Cohen pleaded guilty, served prison time and was disbarred. Federal prosecutors never charged Trump with any crime.
Trump took a defiant stance at a rally Saturday in Waco, Texas, disparaging the prosecutors investigating him and predicting his vindication as he rallied supporters in a city made famous by deadly resistance against law enforcement.
With a hand over his heart, Trump stood at attention when his rally opened with a song called Justice for All performed by a choir of people imprisoned for their roles in the Jan. 6 riots at the U.S. Capitol.
Some footage from the Capitol attack was shown on big screens displayed at the rally site as the choir sang the national anthem and a recording played of Trump reciting the Pledge of Allegiance.
The display opened Trump’s first rally of his 2024 Republican presidential campaign.
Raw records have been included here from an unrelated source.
(** * TeasrSocial: the monetization core

    A shallow embedding of the pay-to-reveal core of the server
    ([server/routes.ts], [server/storage.ts],
    [server/services/x402-payment.ts], [server/services/encryption.ts] and
    the table definitions of the shared schema), and the properties the
    design document states about it.

    Conventions of the embedding.
    - A table is the list of its rows in insertion order; a query is a
      filter over that list.  Generated primary keys ([gen_random_uuid()])
      are drawn from a counter kept with the tables.
    - The handlers run in a state-and-exception monad.  A thrown exception
      keeps the writes made so far: the handlers open no database
      transaction, and the route's outer [try]/[catch] only turns the
      exception into a 500 answer.
    - The unique constraints of the schema are checked by the inserts; a
      violated constraint is the exception PostgreSQL raises.
    - Monetary amounts are exact rationals.  [toFixed6] is
      [Number.prototype.toFixed(6)]; the binary rounding of JavaScript
      numbers is not modelled.
    - [console.log] lines are dropped; the value [broadcast] sends and the
      result the x402 service returns are appended to logs kept in the
      state, so that their presence or absence can be stated.
    - The counters of a post are unbounded integers; the 32-bit range of
      the columns and the [updatedAt] timestamps are not modelled.
    - [withRetry] is modelled on its own.  The storage functions are
      written without it: the errors they raise here are constraint
      violations, which [withRetry] rethrows at once.
    - The [votes] table sits beside the ledger, in [Ballots].
    - [validNetworks] is the table the route writes out; the keys a
      JavaScript object inherits from its prototype are not currencies
      of the model. *)

From Stdlib Require Import List String Ascii ZArith QArith Qround Qabs Bool
  Lia Lqa Permutation.
From Stdlib.Init Require Import Byte.
Import ListNotations.

Local Open Scope string_scope.
Local Open Scope Z_scope.

(** ** Data model (shared schema) *)

Inductive PaymentType := content | comment.

Definition PaymentType_eqb (a b : PaymentType) : bool :=
  match a, b with
  | content, content | comment, comment => true
  | _, _ => false
  end.

Record User := mkUser {
  user_id : string;
  walletAddress : string;
  username : string
}.

Record Post := mkPost {
  post_id : string;
  creatorId : string;
  title : string;
  encryptedMediaPath : string;
  blurredThumbnailPath : string;
  mediaType : string;
  encryptedKey : string;
  post_iv : string;
  post_authTag : string;
  price : Q;
  isFree : bool;
  buyoutPrice : option Q;
  acceptedCryptos : string;
  maxInvestors : Z;
  investorRevenueShare : Q;
  commentsLocked : bool;
  commentFee : option Q;
  viewCount : Z;
  upvoteCount : Z;
  downvoteCount : Z;
  isViral : bool;
  viralDetectedAt : option nat
}.

Record Payment := mkPayment {
  pay_id : nat;
  pay_userId : string;
  pay_postId : string;
  pay_amount : Q;
  pay_cryptocurrency : string;
  pay_network : string;
  pay_isBuyout : bool;
  pay_transactionHash : string;
  pay_paymentType : PaymentType
}.

Record Investor := mkInvestor {
  inv_id : nat;
  inv_postId : string;
  inv_userId : string;
  inv_position : Z;
  investmentAmount : Q;
  totalEarnings : Q
}.

Record PlatformFee := mkPlatformFee {
  fee_paymentId : nat;
  fee_postId : string;
  fee_amount : Q;
  fee_cryptocurrency : string;
  fee_transactionHash : string;
  fee_platformWallet : string;
  fee_status : string
}.

Record Notification := mkNotification {
  notif_userId : string;
  notif_type : string;
  notif_actorId : string;
  notif_postId : string
}.

Record DirectMessage := mkDirectMessage {
  dm_senderId : string;
  dm_receiverId : string;
  dm_postId : string
}.

(** What [broadcast] hands to the WebSocket clients. *)
Inductive Event :=
| buyoutUpdate (postId : string) (investorCount : nat)
    (investorEarnings : list (string * Q))
| investorEarningsUpdate (userId postId : string) (earnings : Q)
| viralNotification (postId : string) (message : string).

(** [PaymentSplit] and [PaymentResult] of the x402 service.  The amounts of
    the [splits] strings are kept as numbers, next to their unit or
    recipient; the random mock transaction hash is left out. *)
Record PaymentSplit := mkSplit {
  recipient : string;
  split_amount : Q;
  description_position : Z
}.

Record Splits := mkSplits {
  platform : Q;
  creator : Q * string;
  splits_investors : option (list (Q * string))
}.

Record PaymentResult := mkResult {
  success : bool;
  splits : option Splits
}.

Record World := mkWorld {
  users : list User;
  posts : list Post;
  payments : list Payment;
  platformFees : list PlatformFee;
  investors : list Investor;
  notifications : list Notification;
  directMessages : list DirectMessage;
  nextId : nat;
  broadcasts : list Event;
  settlements : list PaymentResult
}.

(** Deployment configuration and the collaborators that live outside the
    repository: [NODE_ENV], [getNetwork] of [config/networks] (it may
    throw), the blob store behind [readEncryptedFile], Node's base64
    decoder and its AES-256-GCM decipher ([None] when [final()] throws). *)
Record Env := mkEnv {
  isProduction : bool;
  getNetwork : string -> option string;
  MASTER_KEY_BUFFER : list byte;
  readEncryptedFile : string -> option (list byte);
  base64Decode : string -> list byte;
  aes256gcmDecipher :
    list byte -> list byte -> list byte -> list byte -> option (list byte)
}.

(** ** Field updates *)

Definition set_posts (w : World) (l : list Post) : World :=
  mkWorld (users w) l (payments w) (platformFees w) (investors w)
    (notifications w) (directMessages w) (nextId w) (broadcasts w)
    (settlements w).

Definition set_payments (w : World) (l : list Payment) (n : nat) : World :=
  mkWorld (users w) (posts w) l (platformFees w) (investors w)
    (notifications w) (directMessages w) n (broadcasts w) (settlements w).

Definition set_platformFees (w : World) (l : list PlatformFee) : World :=
  mkWorld (users w) (posts w) (payments w) l (investors w)
    (notifications w) (directMessages w) (nextId w) (broadcasts w)
    (settlements w).

Definition set_investors (w : World) (l : list Investor) (n : nat) : World :=
  mkWorld (users w) (posts w) (payments w) (platformFees w) l
    (notifications w) (directMessages w) n (broadcasts w) (settlements w).

Definition set_notifications (w : World) (l : list Notification) : World :=
  mkWorld (users w) (posts w) (payments w) (platformFees w) (investors w)
    l (directMessages w) (nextId w) (broadcasts w) (settlements w).

Definition set_directMessages (w : World) (l : list DirectMessage) : World :=
  mkWorld (users w) (posts w) (payments w) (platformFees w) (investors w)
    (notifications w) l (nextId w) (broadcasts w) (settlements w).

Definition set_broadcasts (w : World) (l : list Event) : World :=
  mkWorld (users w) (posts w) (payments w) (platformFees w) (investors w)
    (notifications w) (directMessages w) (nextId w) l (settlements w).

Definition set_settlements (w : World) (l : list PaymentResult) : World :=
  mkWorld (users w) (posts w) (payments w) (platformFees w) (investors w)
    (notifications w) (directMessages w) (nextId w) (broadcasts w) l.

(** ** The state-and-exception monad of the handlers *)

Inductive outcome (A : Type) :=
| Ok (a : A)
| Throw (message : string).
Arguments Ok {A} a.
Arguments Throw {A} message.

Definition M (A : Type) : Type := World -> outcome A * World.

Definition ret {A} (a : A) : M A := fun w => (Ok a, w).

Definition bind {A B} (m : M A) (k : A -> M B) : M B :=
  fun w =>
    match m w with
    | (Ok a, w') => k a w'
    | (Throw e, w') => (Throw e, w')
    end.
He then launched into a speech brimming with resentments and framed the probes, including the New York grand jury investigation, as political attacks on him and his followers.
Trump faces other potential legal perils as he seeks to reassert control of the Republican Party and stave off a slew of one-time allies who are seeking or are likely to oppose him for the presidential nomination.
The district attorney in Atlanta has for two years been investigating efforts by Trump and his allies to meddle in Georgia’s 2020 vote count, and has said charges in that case are “imminent.” And a U.S. Justice Department special counsel is investigating Trump’s storage of classified documents at his Mar-a-Lago home in Florida and his efforts to reverse his election loss.